» **YOUR TASK**
Send back exactly the lines from the opening line of the records below through the one with "Lemma loop_schedule (fuel".

» **INPUT RECORDS**
◆ ◆ ◆
(** When every attempt fails with a transient error and the context
    stays open, there is one wait per retry and the nominal backoffs are
    the successive values of [nextBackoff]. *)
Lemma loop_schedule (fuel : nat) :
  (forall k, exists e, fn k = Some e /\ isRateLimitError (Some e) = true) ->
  (forall i, context.Done ctx i = false) ->
  forall attempt backoff lastErr ret tr,
    attempt <= MaxRetries cfg ->
    loop fuel cfg ctx fn rnd attempt backoff lastErr = Some (ret, tr) ->
    nominalBackoffs tr = backoffSchedule cfg backoff (Z.to_nat (MaxRetries cfg - attempt)).
Proof.
  intros Hfn Hctx.
  induction fuel as [|fuel IH]; intros attempt backoff lastErr ret tr Hle Hrun;
    [discriminate|].
  rewrite loop_S in Hrun. destruct (Z.leb_spec attempt (MaxRetries cfg)); [|lia].
  rewrite !Hctx in Hrun. destruct (Hfn attempt) as [err [Herr Htr]].
  rewrite Herr, Htr in Hrun. cbn [negb] in Hrun.
  apply emit_Some in Hrun as [tr1 [Hrun ->]]. rewrite nominal_emit_call.
  destruct (Z.geb_spec attempt (MaxRetries cfg)).
  - injection Hrun as <- <-.
    replace (MaxRetries cfg - attempt) with 0 by lia. reflexivity.
  - apply emit_Some in Hrun as [tr2 [Hrun ->]]. rewrite nominal_emit_waiting.
    apply emit_Some in Hrun as [tr3 [Hrun ->]]. rewrite nominal_emit_wait.
    rewrite (IH (attempt + 1) _ _ _ _ ltac:(lia) Hrun).
    replace (Z.to_nat (MaxRetries cfg - attempt))
      with (S (Z.to_nat (MaxRetries cfg - (attempt + 1)))) by lia.
    reflexivity.
Qed.

End Schedule.

(** The cap is a fixed point of the growth of [cfgTriple]. *)
Lemma backoffSchedule_at_cap (n : Z) (len : nat) :
  backoffSchedule (cfgTriple n) (10 * time.Second) len = replicate len (10 * time.Second).
Proof.
  induction len as [|len IH]; [reflexivity|].
  cbn [backoffSchedule replicate]. f_equal.
  change (rateLimiter.nextBackoff (cfgTriple n) (10 * time.Second)) with (10 * time.Second).
  exact IH.
Qed.

Lemma backoffSchedule_triple (n : Z) (len : nat) :
  backoffSchedule (cfgTriple n) (1 * time.Second) len
  = take len ([1 * time.Second; 3 * time.Second; 9 * time.Second]
              ++ replicate len (10 * time.Second)).
Proof.
  destruct len as [|[|[|len]]]; try reflexivity.
  cbn [backoffSchedule].
  change (rateLimiter.nextBackoff (cfgTriple n) (1 * time.Second)) with (3 * time.Second).
  change (rateLimiter.nextBackoff (cfgTriple n) (3 * time.Second)) with (9 * time.Second).
  change (rateLimiter.nextBackoff (cfgTriple n) (9 * time.Second)) with (10 * time.Second).
  rewrite backoffSchedule_at_cap. cbn [app take]. do 3 f_equal.
  rewrite take_replicate. f_equal. lia.
Qed.

(** C4 (as amended). Take a configuration whose initial backoff is
    positive and not above [MaxBackoff], whose [MaxBackoff] is at most
    2^53 ns (so that a backoff converts to [float64] exactly) and whose
    [BackoffMultiplier] is a float of at least 1. In every run of
    [Execute] in which each product [float64(backoff) * BackoffMultiplier]
    fits an [int64] (so that its conversion back to a duration is defined),
    the nominal backoffs the waits are computed from, before jitter and
    whatever retry-after hints the errors carry, do not decrease and never
    exceed [MaxBackoff]. In particular, with [InitialBackoff = 1s],
    [MaxBackoff = 10s] and a multiplier of 3.0, an operation that fails
    with a transient error at each of its [n + 1] attempts is retried
    after the nominal backoffs 1s, 3s, 9s, 10s, 10s, ... *)
Theorem nominal_backoff_monotone_capped :
  (forall (h : heap) (r : rateLimiter.t) (cfg : RateLimitConfig) (ctx : context.t)
          (fn : RetryFunc) (rnd : Z -> float64.t) (ret : option error) (tr : list event),
      h !! rateLimiter.config r = Some cfg ->
      0 < InitialBackoff cfg <= MaxBackoff cfg ->
      MaxBackoff cfg <= 2 ^ 53 ->
      valid_binary float64.prec float64.emax (BackoffMultiplier cfg) = true ->
      float64.leb float64.one (BackoffMultiplier cfg) = true ->
      rateLimiter.Execute h r ctx fn rnd = Some (ret, tr) ->
      Forall (fun b => productFits cfg b = true) (nominalBackoffs tr) ->
      Sorted Z.le (nominalBackoffs tr)
      /\ Forall (fun b => b <= MaxBackoff cfg) (nominalBackoffs tr))
  /\ (forall n : Z,
        0 <= n ->
        exists tr,
          rateLimiter.Execute (heapOf (cfgTriple n)) limiterAt1 context.Background
            (fun _ => Some err429) noJitter = Some (Some err429, tr)
          /\ nominalBackoffs tr
             = take (Z.to_nat n)
                 ([1 * time.Second; 3 * time.Second; 9 * time.Second]
                  ++ replicate (Z.to_nat n) (10 * time.Second))).
Proof.
  split.
  - intros h r cfg ctx fn rnd ret tr Hcfg Hinit Hcap Hvalid Hmult Hrun Hfits.
    unfold rateLimiter.Execute in Hrun. rewrite Hcfg in Hrun.
    destruct (loop_nominal_backoffs cfg Hcap Hvalid Hmult ctx fn rnd _ _ _ _ _ _
                Hinit Hrun) as [Hsorted Hall].
    { eapply Forall_impl; [exact Hfits|]. cbn. auto. }
    split; [exact Hsorted|].
    eapply Forall_impl; [exact Hall|]. cbn. intros b Hb. lia.
  - intros n Hn. unfold rateLimiter.Execute, rateLimiter.run.
    change (heapOf (cfgTriple n) !! rateLimiter.config limiterAt1)
      with (Some (cfgTriple n)).
    assert (forall k : Z, exists e,
               (fun _ : Z => Some err429) k = Some e /\ isRateLimitError (Some e) = true)
      as Hfn by (intros k; exists err429; split; reflexivity).
    destruct (loop_all_transient (cfgTriple n) context.Background (fun _ => Some err429)
                noJitter (S (Z.to_nat (MaxRetries (cfgTriple n) + 1))) Hfn
                ltac:(reflexivity) 0 (InitialBackoff (cfgTriple n)) None)
      as [tr [Hrun _]]; [exact Hn|lia|].
    exists tr. split; [exact Hrun|].
    rewrite (loop_schedule (cfgTriple n) context.Background (fun _ => Some err429) noJitter
               _ Hfn ltac:(reflexivity) 0 _ _ _ _ Hn Hrun).
    cbn [MaxRetries cfgTriple InitialBackoff]. rewrite Z.sub_0_r.
    apply backoffSchedule_triple.
Qed.

Lemma nominal_backoff_monotone_capped_witness :
  exists tr,
    rateLimiter.Execute (heapOf (cfgTriple 5)) limiterAt1 context.Background
      (fun _ => Some err429) noJitter = Some (Some err429, tr)
    /\ Sorted Z.le (nominalBackoffs tr)
    /\ Forall (fun b => b <= MaxBackoff (cfgTriple 5)) (nominalBackoffs tr).
Proof.
  eexists. split; [vm_compute; reflexivity|].
  apply (proj1 nominal_backoff_monotone_capped (heapOf (cfgTriple 5)) limiterAt1
           (cfgTriple 5) context.Background (fun _ => Some err429) noJitter
           (Some err429)).
  - reflexivity.
  - cbn. unfold time.Second. lia.
  - cbn. unfold time.Second. lia.
  - reflexivity.
  - reflexivity.
  - vm_compute. reflexivity.
  - match goal with
    | |- Forall ?P ?l => let l' := eval vm_compute in l in change (Forall P l')
    end.
    repeat (constructor; [vm_compute; reflexivity|]). constructor.
Defined.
◆ ◆ ◆
» **RESPONSE**
(** When every attempt fails with a transient error and the context
    stays open, there is one wait per retry and the nominal backoffs are
    the successive values of [nextBackoff]. *)
Lemma loop_schedule (fuel : nat) :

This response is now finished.